Summary of Lawsuit
On October 21, 2013, four homosexual couples filed a lawsuit against the state of Tennessee in federal court in Nashville, claiming that Tennessee’s laws that bar recognition of their out-of-state same-sex marriages are unconstitutional. Specifically, they claim that Tennessee’s state constitutional marriage amendment, adopted by 81% of the voters in 2006, and a similarly-worded state statute adopted in 1996 by the General Assembly, violate the U.S. Constitution’s Due Process and Equal Protection clauses.
The four couples were “married” in either California or New York, where same-sex marriage is legally recognized, and then moved to Tennessee. Even though Tennessee’s laws would also bar polygamous and certain other types of “marriages,” plaintiffs claim that the laws are solely rooted in hatred or ill will toward homosexuals. They further claim that they have sustained various types of “harm” as a result of their “marriages” not being recognized in Tennessee.
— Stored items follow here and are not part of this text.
Set Warnings "-register-all".
Set Default Proof Using "Type".

Local Open Scope string_scope.
Local Open Scope Z_scope.

(** ** Go values *)

(** [[]T]: a nil slice or a sequence of members. *)
Definition slice (A : Type) : Type := option (list A).

(** [map[string]T]: a nil map or a finite map. *)
Definition gomap (A : Type) : Type := option (gmap string A).

(** What [for _, x := range s] iterates over; nothing for a nil slice. *)
Definition range {A} (s : slice A) : list A := default [] s.

(** What [for k, v := range m] iterates over; nothing for a nil map. *)
Definition range_map {A} (m : gomap A) : gmap string A := default ∅ m.

(** Go's [len] of a map. *)
Definition len_map {A} (m : gomap A) : nat := size (range_map m).

(** [time.Time], as Go keeps it: whole seconds since the Unix epoch and the
    nanoseconds within that second. *)
Record Time := { wall_sec : Z; wall_nsec : Z }.

(** [func (t Time) Unix() int64] *)
Definition Unix (t : Time) : Z := wall_sec t.

(** Run-time panics of the Go program. *)
Inductive panic :=
| NilDereference
| IndexOutOfRange (index : Z) (length : nat).

(** A computation that either yields a value or panics. *)
Inductive result (A : Type) :=
| Ok (a : A)
| Panic (p : panic).
Arguments Ok {A} a.
Arguments Panic {A} p.

(** [*p] *)
Definition deref {A} (p : option A) : result A :=
  match p with Some a => Ok a | None => Panic NilDereference end.

(** ** The SDK's types (github.com/aws/aws-sdk-go) *)

Module dynamodb.

(** [dynamodb.AttributeValue]: one struct with ten optional fields. *)
Inductive AttributeValue := Build_AttributeValue {
  B : slice Byte.byte;
  BOOL : option bool;
  BS : slice (slice Byte.byte);
  L : slice AttributeValue;
  M : gomap AttributeValue;
  N : option string;
  NS : slice string;
  NULL : option bool;
  S : option string;
  SS : slice string }.

Record TableDescription := { LatestStreamArn : option string }.
Record DescribeTableInput := { TableName : option string }.
Record DescribeTableOutput := { Table : option TableDescription }.

End dynamodb.

Module dynamodbstreams.

Record Identity := { PrincipalId : option string; Type_ : option string }.

Record StreamRecord := {
  ApproximateCreationDateTime : option Time;
  Keys : gomap dynamodb.AttributeValue;
  NewImage : gomap dynamodb.AttributeValue;
  OldImage : gomap dynamodb.AttributeValue;
  SequenceNumber : option string;
  SizeBytes : option Z;
  StreamViewType : option string }.

Record Record_ := {
  AwsRegion : option string;
  Dynamodb : option StreamRecord;
  EventID : option string;
  EventName : option string;
  EventSource : option string;
  EventVersion : option string;
  UserIdentity : option Identity }.

Record Shard := { ShardId : option string }.
Record StreamDescription := { Shards : list Shard }.
Record DescribeStreamInput := { DescribeStream_StreamArn : option string }.
Record DescribeStreamOutput := { StreamDescription_ : option StreamDescription }.

Record GetShardIteratorInput := {
  GetShardIterator_ShardId : option string;
  GetShardIterator_StreamArn : option string;
  ShardIteratorType : option string }.
Record GetShardIteratorOutput := { ShardIterator : option string }.

Record GetRecordsInput := { GetRecords_ShardIterator : option string }.
Record GetRecordsOutput := {
  NextShardIterator : option string;
  Records : list Record_ }.

(** The SDK's constant for the oldest retained position of a shard. *)
Definition ShardIteratorTypeTrimHorizon : string := "TRIM_HORIZON".

End dynamodbstreams.

(** ** record.go: the output types *)

(** The value of an [interface{}] produced by [NewAttributeValue]: nil, or
    one of the ten single-field structs [AttributeValueB] ...
    [AttributeValueSS]. *)
Inductive iface :=
| nil_iface
| AttributeValueB (B : slice Byte.byte)
| AttributeValueBOOL (BOOL : option bool)
| AttributeValueBS (BS : slice (slice Byte.byte))
| AttributeValueL (L : slice iface)
| AttributeValueM (M : gomap iface)
| AttributeValueN (N : option string)
| AttributeValueNS (NS : slice string)
| AttributeValueNULL (NULL : option bool)
| AttributeValueS (S : option string)
| AttributeValueSS (SS : slice string).

Record StreamRecord := {
  ApproximateCreationDateTime : option Z;
  Keys : gomap iface;
  NewImage : gomap iface;
  OldImage : gomap iface;
  SequenceNumber : option string;
  SizeBytes : option Z;
  StreamViewType : option string }.

Record Record_ := {
  AwsRegion : option string;
  Dynamodb : option StreamRecord;
  EventID : option string;
  EventName : option string;
  EventSource : option string;
  EventVersion : option string;
  EventSourceArn : option string;
  UserIdentity : option dynamodbstreams.Identity }.

Record DynamoDBEvent := { Records : slice Record_ }.

(** ** record.go: the encoder *)

(** [NewAttributeValue]: a chain of presence checks, in the order B, BOOL,
    BS, N, NS, NULL, S, SS, L, M; the first field that is not nil decides.
    For the two recursive variants it calls [NewAttributeValueList] and
    [NewAttributeValueMap] on a slice or map known not to be nil; their
    loops are written in place here, and the equations
    [NewAttributeValue_L] and [NewAttributeValue_M] below restate these
    two branches through the named functions. *)
Fixpoint NewAttributeValue (a : dynamodb.AttributeValue) : iface :=
  if dynamodb.B a is Some _ then AttributeValueB (dynamodb.B a) else
  if dynamodb.BOOL a is Some _ then AttributeValueBOOL (dynamodb.BOOL a) else
  if dynamodb.BS a is Some _ then AttributeValueBS (dynamodb.BS a) else
  if dynamodb.N a is Some _ then AttributeValueN (dynamodb.N a) else
  if dynamodb.NS a is Some _ then AttributeValueNS (dynamodb.NS a) else
  if dynamodb.NULL a is Some _ then AttributeValueNULL (dynamodb.NULL a) else
  if dynamodb.S a is Some _ then AttributeValueS (dynamodb.S a) else
  if dynamodb.SS a is Some _ then AttributeValueSS (dynamodb.SS a) else
  if dynamodb.L a is Some l then AttributeValueL (Some (NewAttributeValue <$> l)) else
  if dynamodb.M a is Some m then AttributeValueM (Some (NewAttributeValue <$> m)) else
  nil_iface.

(** [NewAttributeValueMap]: a fresh map with every value encoded. *)
Definition NewAttributeValueMap (m : gomap dynamodb.AttributeValue) : gomap iface :=
  Some (NewAttributeValue <$> range_map m).

(** [NewAttributeValueList]: a fresh slice of the same length with every
    member encoded. *)
Definition NewAttributeValueList (l : slice dynamodb.AttributeValue) : slice iface :=
  Some (NewAttributeValue <$> range l).

(** [NewStreamRecord]: the fields of the composite literal are evaluated in
    order, so the timestamp is dereferenced before anything else.  The
    literal has no entry for [StreamViewType], which stays nil. *)
Definition NewStreamRecord (r : option dynamodbstreams.StreamRecord) : result StreamRecord :=
  match deref r with
  | Panic p => Panic p
  | Ok r =>
    match deref (dynamodbstreams.ApproximateCreationDateTime r) with
    | Panic p => Panic p
    | Ok t =>
      Ok {| ApproximateCreationDateTime := Some (Unix t);
            Keys := NewAttributeValueMap (dynamodbstreams.Keys r);
            NewImage := NewAttributeValueMap (dynamodbstreams.NewImage r);
            OldImage := NewAttributeValueMap (dynamodbstreams.OldImage r);
            SequenceNumber := dynamodbstreams.SequenceNumber r;
            SizeBytes := dynamodbstreams.SizeBytes r;
            StreamViewType := None |}
    end
  end.

(** [NewRecord]; [EventSourceArn] is not in the literal and stays nil until
    [Run] assigns it. *)
Definition NewRecord (r : dynamodbstreams.Record_) : result Record_ :=
  match NewStreamRecord (dynamodbstreams.Dynamodb r) with
  | Panic p => Panic p
  | Ok d =>
    Ok {| AwsRegion := dynamodbstreams.AwsRegion r;
          Dynamodb := Some d;
          EventID := dynamodbstreams.EventID r;
          EventName := dynamodbstreams.EventName r;
          EventSource := dynamodbstreams.EventSource r;
          EventVersion := dynamodbstreams.EventVersion r;
          EventSourceArn := None;
          UserIdentity := dynamodbstreams.UserIdentity r |}
  end.

(** ** encoding/json, as far as [Run] uses it

    [json.MarshalIndent] renders a value as indented text; the embedding
    keeps the document as the tree that text denotes.  A struct becomes an
    object whose members follow the declaration order of the fields, named
    by the field unless a [json] tag renames it; a field tagged
    [omitempty] is left out when it is empty (for a map: when it has no
    entry, nil or not).  A nil pointer, slice, map or interface becomes
    [null]; a [[]byte] becomes a string holding its base64 text; the
    entries of a map are written in the order of their keys. *)

Inductive json :=
| JNull
| JBool (b : bool)
| JNumber (z : Z)
| JString (s : string)
| JBase64 (bytes : list Byte.byte)
| JArray (members : list json)
| JObject (members : list (string * json)).

Definition key_le (x y : string * json) : Prop := String.leb x.1 y.1 = true.

#[local] Instance key_le_dec x y : Decision (key_le x y).
Proof. unfold key_le. apply _. Defined.

Definition sort_keys (l : list (string * json)) : list (string * json) :=
  merge_sort key_le l.

Definition marshal_ptr {A} (f : A → json) (p : option A) : json :=
  match p with Some a => f a | None => JNull end.

Definition marshal_bytes (b : slice Byte.byte) : json := marshal_ptr JBase64 b.

Definition marshal_slice {A} (f : A → json) (s : slice A) : json :=
  match s with Some l => JArray (f <$> l) | None => JNull end.

Definition marshal_map {A} (f : A → json) (m : gomap A) : json :=
  match m with
  | Some m => JObject (sort_keys (map_to_list (f <$> m)))
  | None => JNull
  end.

(** A struct field without [omitempty]. *)
Definition field (name : string) (v : json) : list (string * json) := [(name, v)].

(** A map-typed struct field tagged [omitempty]. *)
Definition field_omitempty {A} (name : string) (f : A → json) (m : gomap A)
  : list (string * json) :=
  if decide (len_map m = 0%nat) then [] else [(name, marshal_map f m)].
Although the lawsuit is seeking legal recognition for only out-of-state same-sex marriages, the complaint’s language appears intentionally drafted to be equally applicable to in-state same-sex marriages. In a press conference, the attorneys representing these couples made it clear that the lawsuit is indeed designed to lay the foundation to ultimately force Tennessee to recognize same-sex marriages conducted within our state.
Frequently Asked Questions
What happens now?
The state’s Attorney General will have to decide whether he thinks the law can be defended as constitutional.
What happens if the Attorney General decides not to defend the law?
Should the Attorney General believe the law is unconstitutional and therefore, not defensible, he is required by law to notify the Speaker of the Senate and the Speaker of the House of his decision. The two Speakers, by agreement, can choose to retain an attorney to defend the law.
What can the Governor do?
Not much. Under Tennessee’s law, the Governor cannot make the Attorney General defend the law or make the two Speakers decide to hire an attorney to defend the law.
Who is the trial judge?
At this time, the case has not been assigned to a particular federal judge.
What happens if the federal judge rules that the marriage law in Tennessee is unconstitutional?
The state will have the right to appeal to the U.S. Court of Appeals for the Sixth Circuit.
What happens if the federal judge upholds Tennessee’s marriage laws?
Then the plaintiffs would have a right to appeal to the U.S. Court of Appeals for the Sixth Circuit.
What happens after the Sixth Circuit rules?
The losing party would have the right to ask the U.S. Supreme Court to hear the case. The decision to hear the case is within the discretion of the Court. Most likely there will be cases that reach the Court before Tennessee’s case or around the same time.
How long could all this take?
A trial in the federal court could be done at the earliest, by the end of next summer, but could take until early 2015. The appeal to the Sixth Circuit would take about another nine months. The Supreme Court might take up to another year to decide if it even wants to have the case briefed and argued.